---------- RECORDS SUPPLIED

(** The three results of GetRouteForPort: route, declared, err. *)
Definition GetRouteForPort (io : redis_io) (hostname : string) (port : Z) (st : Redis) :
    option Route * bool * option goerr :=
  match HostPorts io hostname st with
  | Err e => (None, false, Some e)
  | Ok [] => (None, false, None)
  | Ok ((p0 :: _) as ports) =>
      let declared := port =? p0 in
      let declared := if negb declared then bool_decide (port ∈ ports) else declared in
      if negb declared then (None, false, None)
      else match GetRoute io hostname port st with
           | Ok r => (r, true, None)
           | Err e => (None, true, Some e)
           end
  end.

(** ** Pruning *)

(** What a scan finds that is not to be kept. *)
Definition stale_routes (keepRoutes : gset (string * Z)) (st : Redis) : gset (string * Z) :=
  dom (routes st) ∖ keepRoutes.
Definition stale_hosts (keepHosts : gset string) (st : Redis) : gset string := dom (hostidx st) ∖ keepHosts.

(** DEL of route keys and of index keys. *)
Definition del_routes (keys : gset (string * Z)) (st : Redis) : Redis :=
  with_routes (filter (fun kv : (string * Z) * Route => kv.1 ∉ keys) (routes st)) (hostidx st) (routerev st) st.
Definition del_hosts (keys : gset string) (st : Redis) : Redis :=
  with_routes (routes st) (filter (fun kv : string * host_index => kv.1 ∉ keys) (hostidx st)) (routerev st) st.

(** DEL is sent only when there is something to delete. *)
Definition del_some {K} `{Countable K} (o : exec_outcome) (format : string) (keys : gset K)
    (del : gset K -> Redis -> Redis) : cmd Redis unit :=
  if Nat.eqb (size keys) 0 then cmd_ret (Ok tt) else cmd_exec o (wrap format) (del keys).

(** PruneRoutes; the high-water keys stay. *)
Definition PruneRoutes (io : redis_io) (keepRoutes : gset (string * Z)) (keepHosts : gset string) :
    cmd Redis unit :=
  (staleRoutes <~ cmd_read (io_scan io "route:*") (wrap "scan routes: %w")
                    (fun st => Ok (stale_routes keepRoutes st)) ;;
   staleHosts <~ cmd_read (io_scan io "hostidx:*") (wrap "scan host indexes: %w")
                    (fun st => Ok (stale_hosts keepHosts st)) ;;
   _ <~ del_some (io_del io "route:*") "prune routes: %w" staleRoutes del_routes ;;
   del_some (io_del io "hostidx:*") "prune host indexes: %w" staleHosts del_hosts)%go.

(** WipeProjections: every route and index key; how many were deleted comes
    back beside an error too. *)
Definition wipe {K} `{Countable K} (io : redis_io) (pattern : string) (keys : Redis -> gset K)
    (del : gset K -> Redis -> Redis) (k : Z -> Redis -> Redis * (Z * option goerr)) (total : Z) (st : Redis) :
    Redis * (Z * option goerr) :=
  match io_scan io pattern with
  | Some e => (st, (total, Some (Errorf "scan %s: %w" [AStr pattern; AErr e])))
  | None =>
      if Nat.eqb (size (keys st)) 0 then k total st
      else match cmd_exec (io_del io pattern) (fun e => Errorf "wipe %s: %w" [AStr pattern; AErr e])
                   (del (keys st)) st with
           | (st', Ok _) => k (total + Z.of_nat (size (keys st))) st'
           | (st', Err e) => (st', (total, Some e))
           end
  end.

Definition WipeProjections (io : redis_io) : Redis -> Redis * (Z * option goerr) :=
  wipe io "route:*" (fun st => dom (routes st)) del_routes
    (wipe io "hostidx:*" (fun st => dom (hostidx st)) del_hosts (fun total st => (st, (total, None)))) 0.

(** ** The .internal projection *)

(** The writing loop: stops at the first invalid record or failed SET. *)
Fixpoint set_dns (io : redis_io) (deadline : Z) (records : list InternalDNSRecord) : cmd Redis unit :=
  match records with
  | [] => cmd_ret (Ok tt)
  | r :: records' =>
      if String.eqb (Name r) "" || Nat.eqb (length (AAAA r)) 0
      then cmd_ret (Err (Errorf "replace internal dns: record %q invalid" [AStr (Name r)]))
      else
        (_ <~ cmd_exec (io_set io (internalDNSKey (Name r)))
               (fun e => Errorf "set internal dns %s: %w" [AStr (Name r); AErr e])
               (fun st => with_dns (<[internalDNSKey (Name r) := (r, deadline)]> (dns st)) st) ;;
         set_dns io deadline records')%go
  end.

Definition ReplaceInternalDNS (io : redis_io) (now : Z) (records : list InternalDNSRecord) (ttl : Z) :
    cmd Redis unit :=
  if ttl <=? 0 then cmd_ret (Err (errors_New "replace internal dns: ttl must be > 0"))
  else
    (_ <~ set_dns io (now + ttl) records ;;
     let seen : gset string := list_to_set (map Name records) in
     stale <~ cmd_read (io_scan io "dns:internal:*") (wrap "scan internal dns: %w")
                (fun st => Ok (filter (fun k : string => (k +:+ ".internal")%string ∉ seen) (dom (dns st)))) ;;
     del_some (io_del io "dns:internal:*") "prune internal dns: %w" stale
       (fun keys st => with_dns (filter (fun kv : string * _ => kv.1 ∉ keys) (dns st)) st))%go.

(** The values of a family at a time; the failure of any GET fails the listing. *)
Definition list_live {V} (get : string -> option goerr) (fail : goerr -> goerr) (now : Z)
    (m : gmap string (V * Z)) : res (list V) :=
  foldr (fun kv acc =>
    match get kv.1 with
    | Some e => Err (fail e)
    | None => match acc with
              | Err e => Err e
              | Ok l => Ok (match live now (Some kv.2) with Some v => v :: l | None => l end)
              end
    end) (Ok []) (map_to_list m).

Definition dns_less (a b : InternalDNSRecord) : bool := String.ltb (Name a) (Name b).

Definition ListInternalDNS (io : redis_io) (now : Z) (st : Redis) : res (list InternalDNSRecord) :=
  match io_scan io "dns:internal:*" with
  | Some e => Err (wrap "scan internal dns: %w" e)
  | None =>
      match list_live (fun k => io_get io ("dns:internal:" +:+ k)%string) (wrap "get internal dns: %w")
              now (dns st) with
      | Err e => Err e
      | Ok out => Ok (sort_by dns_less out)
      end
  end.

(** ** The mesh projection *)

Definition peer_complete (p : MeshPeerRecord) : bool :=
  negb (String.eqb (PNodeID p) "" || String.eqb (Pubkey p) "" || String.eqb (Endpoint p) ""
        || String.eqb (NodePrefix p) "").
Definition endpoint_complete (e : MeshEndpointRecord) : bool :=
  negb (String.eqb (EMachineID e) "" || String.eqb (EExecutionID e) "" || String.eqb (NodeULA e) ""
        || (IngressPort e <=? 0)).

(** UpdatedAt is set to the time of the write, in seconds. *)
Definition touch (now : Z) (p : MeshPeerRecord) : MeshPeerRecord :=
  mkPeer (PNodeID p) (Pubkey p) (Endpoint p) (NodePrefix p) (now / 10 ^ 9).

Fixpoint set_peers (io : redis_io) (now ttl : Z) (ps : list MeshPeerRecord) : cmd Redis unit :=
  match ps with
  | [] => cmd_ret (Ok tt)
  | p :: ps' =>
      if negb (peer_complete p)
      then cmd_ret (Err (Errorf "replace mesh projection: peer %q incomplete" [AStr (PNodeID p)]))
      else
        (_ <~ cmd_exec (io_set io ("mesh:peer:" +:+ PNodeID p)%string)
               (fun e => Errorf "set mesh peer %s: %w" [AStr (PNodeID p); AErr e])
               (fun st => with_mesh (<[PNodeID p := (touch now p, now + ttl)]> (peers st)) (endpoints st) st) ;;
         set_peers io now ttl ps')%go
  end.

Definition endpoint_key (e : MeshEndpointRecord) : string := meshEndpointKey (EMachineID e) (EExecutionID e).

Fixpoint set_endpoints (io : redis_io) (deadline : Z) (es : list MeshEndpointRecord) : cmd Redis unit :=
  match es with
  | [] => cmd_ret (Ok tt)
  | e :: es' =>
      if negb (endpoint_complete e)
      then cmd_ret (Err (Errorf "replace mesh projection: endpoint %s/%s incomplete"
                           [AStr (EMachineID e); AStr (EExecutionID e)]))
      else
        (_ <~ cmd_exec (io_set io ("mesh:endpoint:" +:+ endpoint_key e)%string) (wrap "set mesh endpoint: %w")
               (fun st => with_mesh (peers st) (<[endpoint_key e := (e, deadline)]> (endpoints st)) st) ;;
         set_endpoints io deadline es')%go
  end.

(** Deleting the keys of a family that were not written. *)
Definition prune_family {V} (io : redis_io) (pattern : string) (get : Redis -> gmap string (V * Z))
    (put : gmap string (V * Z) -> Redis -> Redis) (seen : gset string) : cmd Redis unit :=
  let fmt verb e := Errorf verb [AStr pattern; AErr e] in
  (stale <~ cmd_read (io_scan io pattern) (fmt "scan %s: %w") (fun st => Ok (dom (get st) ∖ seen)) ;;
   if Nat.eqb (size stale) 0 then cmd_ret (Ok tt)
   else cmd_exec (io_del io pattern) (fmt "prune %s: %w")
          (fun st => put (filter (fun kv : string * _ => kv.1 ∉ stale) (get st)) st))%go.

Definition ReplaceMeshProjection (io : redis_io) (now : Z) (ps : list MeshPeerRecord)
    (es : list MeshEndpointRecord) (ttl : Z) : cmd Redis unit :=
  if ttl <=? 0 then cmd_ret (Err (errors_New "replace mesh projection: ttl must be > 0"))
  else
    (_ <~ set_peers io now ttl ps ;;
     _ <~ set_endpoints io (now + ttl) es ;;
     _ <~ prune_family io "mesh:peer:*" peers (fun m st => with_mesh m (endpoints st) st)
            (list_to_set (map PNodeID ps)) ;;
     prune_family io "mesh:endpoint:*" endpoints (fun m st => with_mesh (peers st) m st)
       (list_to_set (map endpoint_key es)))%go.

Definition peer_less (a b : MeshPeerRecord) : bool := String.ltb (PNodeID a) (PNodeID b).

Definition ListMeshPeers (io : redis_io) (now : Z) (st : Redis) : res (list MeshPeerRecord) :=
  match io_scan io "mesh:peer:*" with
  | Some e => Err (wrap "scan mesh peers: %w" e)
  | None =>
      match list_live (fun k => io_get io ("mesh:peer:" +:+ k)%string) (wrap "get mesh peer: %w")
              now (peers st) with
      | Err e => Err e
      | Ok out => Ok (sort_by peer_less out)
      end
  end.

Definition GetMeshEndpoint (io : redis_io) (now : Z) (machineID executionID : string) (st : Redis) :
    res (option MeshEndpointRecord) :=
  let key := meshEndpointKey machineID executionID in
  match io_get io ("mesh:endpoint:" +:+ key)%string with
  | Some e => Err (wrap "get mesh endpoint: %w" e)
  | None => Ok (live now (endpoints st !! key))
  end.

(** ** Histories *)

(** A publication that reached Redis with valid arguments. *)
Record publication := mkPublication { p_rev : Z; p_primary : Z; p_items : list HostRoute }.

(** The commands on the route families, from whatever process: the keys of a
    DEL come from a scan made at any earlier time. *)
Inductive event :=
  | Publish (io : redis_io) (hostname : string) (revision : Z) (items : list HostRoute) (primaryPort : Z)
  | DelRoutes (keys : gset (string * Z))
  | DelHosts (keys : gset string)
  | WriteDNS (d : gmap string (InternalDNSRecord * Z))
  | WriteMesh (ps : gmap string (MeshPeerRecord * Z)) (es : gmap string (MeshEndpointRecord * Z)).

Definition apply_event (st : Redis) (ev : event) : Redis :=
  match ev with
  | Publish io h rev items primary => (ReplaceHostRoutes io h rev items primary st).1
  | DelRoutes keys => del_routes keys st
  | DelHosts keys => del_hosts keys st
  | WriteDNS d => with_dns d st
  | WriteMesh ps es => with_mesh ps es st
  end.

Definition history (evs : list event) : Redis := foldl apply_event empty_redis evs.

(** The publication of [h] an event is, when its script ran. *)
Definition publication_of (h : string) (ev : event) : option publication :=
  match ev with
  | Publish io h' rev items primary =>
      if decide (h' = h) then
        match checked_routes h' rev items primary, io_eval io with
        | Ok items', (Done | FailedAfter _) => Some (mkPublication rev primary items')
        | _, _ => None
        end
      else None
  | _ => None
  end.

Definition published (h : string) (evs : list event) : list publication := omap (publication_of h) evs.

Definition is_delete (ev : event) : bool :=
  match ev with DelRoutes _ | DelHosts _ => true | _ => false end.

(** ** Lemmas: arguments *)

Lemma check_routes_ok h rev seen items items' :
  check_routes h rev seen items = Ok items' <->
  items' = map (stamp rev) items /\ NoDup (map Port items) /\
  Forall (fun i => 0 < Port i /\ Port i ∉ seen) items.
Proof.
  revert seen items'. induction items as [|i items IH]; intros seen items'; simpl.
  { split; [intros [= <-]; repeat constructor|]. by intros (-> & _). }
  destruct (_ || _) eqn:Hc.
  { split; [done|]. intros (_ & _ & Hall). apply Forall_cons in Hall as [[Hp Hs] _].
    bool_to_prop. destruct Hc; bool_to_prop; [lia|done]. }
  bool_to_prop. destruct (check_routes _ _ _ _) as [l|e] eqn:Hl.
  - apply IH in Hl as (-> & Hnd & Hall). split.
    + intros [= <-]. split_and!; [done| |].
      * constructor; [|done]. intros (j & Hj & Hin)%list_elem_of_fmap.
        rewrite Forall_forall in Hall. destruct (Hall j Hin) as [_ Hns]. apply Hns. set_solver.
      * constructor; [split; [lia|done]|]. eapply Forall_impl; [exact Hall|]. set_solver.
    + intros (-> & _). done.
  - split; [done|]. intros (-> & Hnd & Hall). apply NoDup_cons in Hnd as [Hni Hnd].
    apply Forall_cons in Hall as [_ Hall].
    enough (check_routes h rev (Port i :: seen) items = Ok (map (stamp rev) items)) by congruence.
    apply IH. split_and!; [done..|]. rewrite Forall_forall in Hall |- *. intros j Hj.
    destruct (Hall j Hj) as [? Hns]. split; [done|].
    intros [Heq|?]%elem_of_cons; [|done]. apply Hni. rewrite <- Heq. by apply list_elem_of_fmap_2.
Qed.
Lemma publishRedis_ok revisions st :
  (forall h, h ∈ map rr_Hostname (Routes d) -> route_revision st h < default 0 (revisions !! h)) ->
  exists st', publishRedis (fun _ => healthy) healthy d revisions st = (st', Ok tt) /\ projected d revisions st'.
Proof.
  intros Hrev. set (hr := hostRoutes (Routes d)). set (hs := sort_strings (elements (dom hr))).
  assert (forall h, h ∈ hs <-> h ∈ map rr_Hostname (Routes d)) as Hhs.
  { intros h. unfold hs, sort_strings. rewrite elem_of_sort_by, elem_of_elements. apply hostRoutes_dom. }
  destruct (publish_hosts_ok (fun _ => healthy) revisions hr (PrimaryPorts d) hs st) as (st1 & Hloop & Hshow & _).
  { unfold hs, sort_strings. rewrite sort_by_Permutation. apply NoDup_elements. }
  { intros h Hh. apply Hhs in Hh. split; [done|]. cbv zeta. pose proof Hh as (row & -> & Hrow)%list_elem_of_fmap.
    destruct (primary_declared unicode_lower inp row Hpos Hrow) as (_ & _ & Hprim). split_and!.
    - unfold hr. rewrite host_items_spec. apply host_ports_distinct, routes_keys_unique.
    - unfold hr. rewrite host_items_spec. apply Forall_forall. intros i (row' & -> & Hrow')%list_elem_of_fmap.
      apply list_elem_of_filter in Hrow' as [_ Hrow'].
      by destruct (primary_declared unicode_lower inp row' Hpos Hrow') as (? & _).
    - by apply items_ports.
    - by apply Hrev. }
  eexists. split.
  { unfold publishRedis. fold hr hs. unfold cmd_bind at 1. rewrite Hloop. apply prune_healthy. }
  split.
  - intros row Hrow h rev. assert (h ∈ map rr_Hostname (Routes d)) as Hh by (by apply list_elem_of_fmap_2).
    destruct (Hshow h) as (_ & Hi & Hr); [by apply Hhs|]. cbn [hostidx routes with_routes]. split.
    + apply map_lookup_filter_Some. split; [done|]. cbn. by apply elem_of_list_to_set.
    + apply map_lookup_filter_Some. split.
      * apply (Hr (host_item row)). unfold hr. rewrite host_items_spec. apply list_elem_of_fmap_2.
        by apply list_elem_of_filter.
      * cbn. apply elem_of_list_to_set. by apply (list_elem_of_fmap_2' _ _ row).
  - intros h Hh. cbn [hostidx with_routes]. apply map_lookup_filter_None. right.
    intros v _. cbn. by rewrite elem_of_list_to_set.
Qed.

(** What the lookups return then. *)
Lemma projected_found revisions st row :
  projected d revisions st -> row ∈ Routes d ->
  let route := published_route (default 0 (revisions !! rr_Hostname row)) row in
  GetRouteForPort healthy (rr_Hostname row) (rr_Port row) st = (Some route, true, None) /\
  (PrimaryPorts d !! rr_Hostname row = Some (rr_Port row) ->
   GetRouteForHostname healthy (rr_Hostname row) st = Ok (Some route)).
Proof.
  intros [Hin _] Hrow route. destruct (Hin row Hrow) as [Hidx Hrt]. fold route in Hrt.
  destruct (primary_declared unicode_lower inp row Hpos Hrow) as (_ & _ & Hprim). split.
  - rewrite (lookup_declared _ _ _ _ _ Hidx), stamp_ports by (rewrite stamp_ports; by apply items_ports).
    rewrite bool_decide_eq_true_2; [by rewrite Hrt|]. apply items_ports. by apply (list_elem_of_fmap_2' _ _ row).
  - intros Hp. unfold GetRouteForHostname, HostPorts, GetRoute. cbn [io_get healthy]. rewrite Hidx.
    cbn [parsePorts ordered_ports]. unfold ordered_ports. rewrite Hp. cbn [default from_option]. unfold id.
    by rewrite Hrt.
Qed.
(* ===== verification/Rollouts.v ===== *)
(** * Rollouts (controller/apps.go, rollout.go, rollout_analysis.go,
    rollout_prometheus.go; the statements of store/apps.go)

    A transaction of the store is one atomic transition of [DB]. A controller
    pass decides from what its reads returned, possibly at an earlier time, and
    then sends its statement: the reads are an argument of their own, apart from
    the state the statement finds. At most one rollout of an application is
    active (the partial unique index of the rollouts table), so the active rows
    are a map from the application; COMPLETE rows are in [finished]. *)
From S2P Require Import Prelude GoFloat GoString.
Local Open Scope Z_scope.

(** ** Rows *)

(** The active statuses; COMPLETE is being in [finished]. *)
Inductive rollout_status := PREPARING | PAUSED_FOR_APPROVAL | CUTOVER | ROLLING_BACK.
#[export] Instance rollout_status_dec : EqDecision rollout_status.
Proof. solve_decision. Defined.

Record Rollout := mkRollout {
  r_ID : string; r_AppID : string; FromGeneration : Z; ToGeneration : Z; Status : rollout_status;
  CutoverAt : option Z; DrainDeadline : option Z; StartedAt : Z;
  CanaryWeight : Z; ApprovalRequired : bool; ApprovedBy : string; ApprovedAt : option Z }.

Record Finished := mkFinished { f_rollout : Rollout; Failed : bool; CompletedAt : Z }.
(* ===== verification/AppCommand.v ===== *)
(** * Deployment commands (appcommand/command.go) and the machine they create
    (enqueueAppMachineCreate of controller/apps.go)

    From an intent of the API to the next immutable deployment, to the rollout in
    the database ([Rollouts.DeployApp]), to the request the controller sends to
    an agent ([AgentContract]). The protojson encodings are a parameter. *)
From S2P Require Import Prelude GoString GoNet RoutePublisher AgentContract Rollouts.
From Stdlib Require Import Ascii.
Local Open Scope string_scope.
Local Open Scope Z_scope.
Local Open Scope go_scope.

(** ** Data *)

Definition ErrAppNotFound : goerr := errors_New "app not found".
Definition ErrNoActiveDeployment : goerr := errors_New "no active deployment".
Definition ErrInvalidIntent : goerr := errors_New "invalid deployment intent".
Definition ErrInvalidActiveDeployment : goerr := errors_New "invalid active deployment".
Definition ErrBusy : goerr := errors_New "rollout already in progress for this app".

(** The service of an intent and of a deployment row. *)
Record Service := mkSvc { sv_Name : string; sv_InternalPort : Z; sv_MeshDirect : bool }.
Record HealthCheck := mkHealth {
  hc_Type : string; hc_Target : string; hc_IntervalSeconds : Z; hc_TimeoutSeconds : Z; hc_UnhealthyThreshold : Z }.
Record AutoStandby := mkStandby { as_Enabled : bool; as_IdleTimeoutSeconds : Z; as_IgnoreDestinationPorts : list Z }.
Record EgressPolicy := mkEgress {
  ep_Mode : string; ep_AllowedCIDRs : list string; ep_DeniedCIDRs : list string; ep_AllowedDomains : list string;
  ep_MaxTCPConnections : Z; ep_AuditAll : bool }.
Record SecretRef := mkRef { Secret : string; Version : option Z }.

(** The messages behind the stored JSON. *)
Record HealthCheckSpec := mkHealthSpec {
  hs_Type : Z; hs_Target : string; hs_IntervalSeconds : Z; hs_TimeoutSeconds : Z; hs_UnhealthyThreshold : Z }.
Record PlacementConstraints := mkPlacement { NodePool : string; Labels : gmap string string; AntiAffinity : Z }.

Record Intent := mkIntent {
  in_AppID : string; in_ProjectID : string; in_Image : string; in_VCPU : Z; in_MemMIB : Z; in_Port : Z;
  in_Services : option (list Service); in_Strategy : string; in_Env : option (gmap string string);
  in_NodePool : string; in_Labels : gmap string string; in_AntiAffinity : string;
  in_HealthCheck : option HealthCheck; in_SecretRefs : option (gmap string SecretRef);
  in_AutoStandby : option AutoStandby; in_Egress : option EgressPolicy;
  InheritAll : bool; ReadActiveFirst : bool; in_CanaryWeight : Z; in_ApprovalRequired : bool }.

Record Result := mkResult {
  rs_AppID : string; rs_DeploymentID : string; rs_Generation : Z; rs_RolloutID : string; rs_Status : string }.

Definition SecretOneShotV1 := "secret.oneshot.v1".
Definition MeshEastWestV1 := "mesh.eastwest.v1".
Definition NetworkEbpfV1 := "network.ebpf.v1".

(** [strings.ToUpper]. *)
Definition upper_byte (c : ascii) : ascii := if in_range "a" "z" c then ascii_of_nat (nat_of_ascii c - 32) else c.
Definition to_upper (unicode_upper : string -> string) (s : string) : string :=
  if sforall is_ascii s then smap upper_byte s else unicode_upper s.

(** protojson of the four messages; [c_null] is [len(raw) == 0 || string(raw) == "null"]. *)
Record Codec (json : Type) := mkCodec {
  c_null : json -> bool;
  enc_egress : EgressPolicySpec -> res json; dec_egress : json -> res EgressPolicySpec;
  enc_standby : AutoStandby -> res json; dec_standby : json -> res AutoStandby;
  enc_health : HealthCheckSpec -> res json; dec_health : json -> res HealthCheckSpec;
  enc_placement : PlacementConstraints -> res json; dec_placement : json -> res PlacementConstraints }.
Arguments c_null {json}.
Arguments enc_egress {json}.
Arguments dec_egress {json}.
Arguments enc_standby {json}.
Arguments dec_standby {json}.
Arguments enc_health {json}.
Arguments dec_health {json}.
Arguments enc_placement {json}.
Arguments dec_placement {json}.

--------------------

● **PROBLEM TO SOLVE**: Once the line containing "Definition del_routes (keys" has been written out, please stop; every line before it, back to the first line of the records above, should be given exactly.

● **EXERCISE ANSWER**:
(** The three results of GetRouteForPort: route, declared, err. *)
Definition GetRouteForPort (io : redis_io) (hostname : string) (port : Z) (st : Redis) :
    option Route * bool * option goerr :=
  match HostPorts io hostname st with
  | Err e => (None, false, Some e)
  | Ok [] => (None, false, None)
  | Ok ((p0 :: _) as ports) =>
      let declared := port =? p0 in
      let declared := if negb declared then bool_decide (port ∈ ports) else declared in
      if negb declared then (None, false, None)
      else match GetRoute io hostname port st with
           | Ok r => (r, true, None)
           | Err e => (None, true, Some e)
           end
  end.

(** ** Pruning *)

(** What a scan finds that is not to be kept. *)
Definition stale_routes (keepRoutes : gset (string * Z)) (st : Redis) : gset (string * Z) :=
  dom (routes st) ∖ keepRoutes.
Definition stale_hosts (keepHosts : gset string) (st : Redis) : gset string := dom (hostidx st) ∖ keepHosts.

(** DEL of route keys and of index keys. *)
Definition del_routes (keys : gset (string * Z)) (st : Redis) : Redis :=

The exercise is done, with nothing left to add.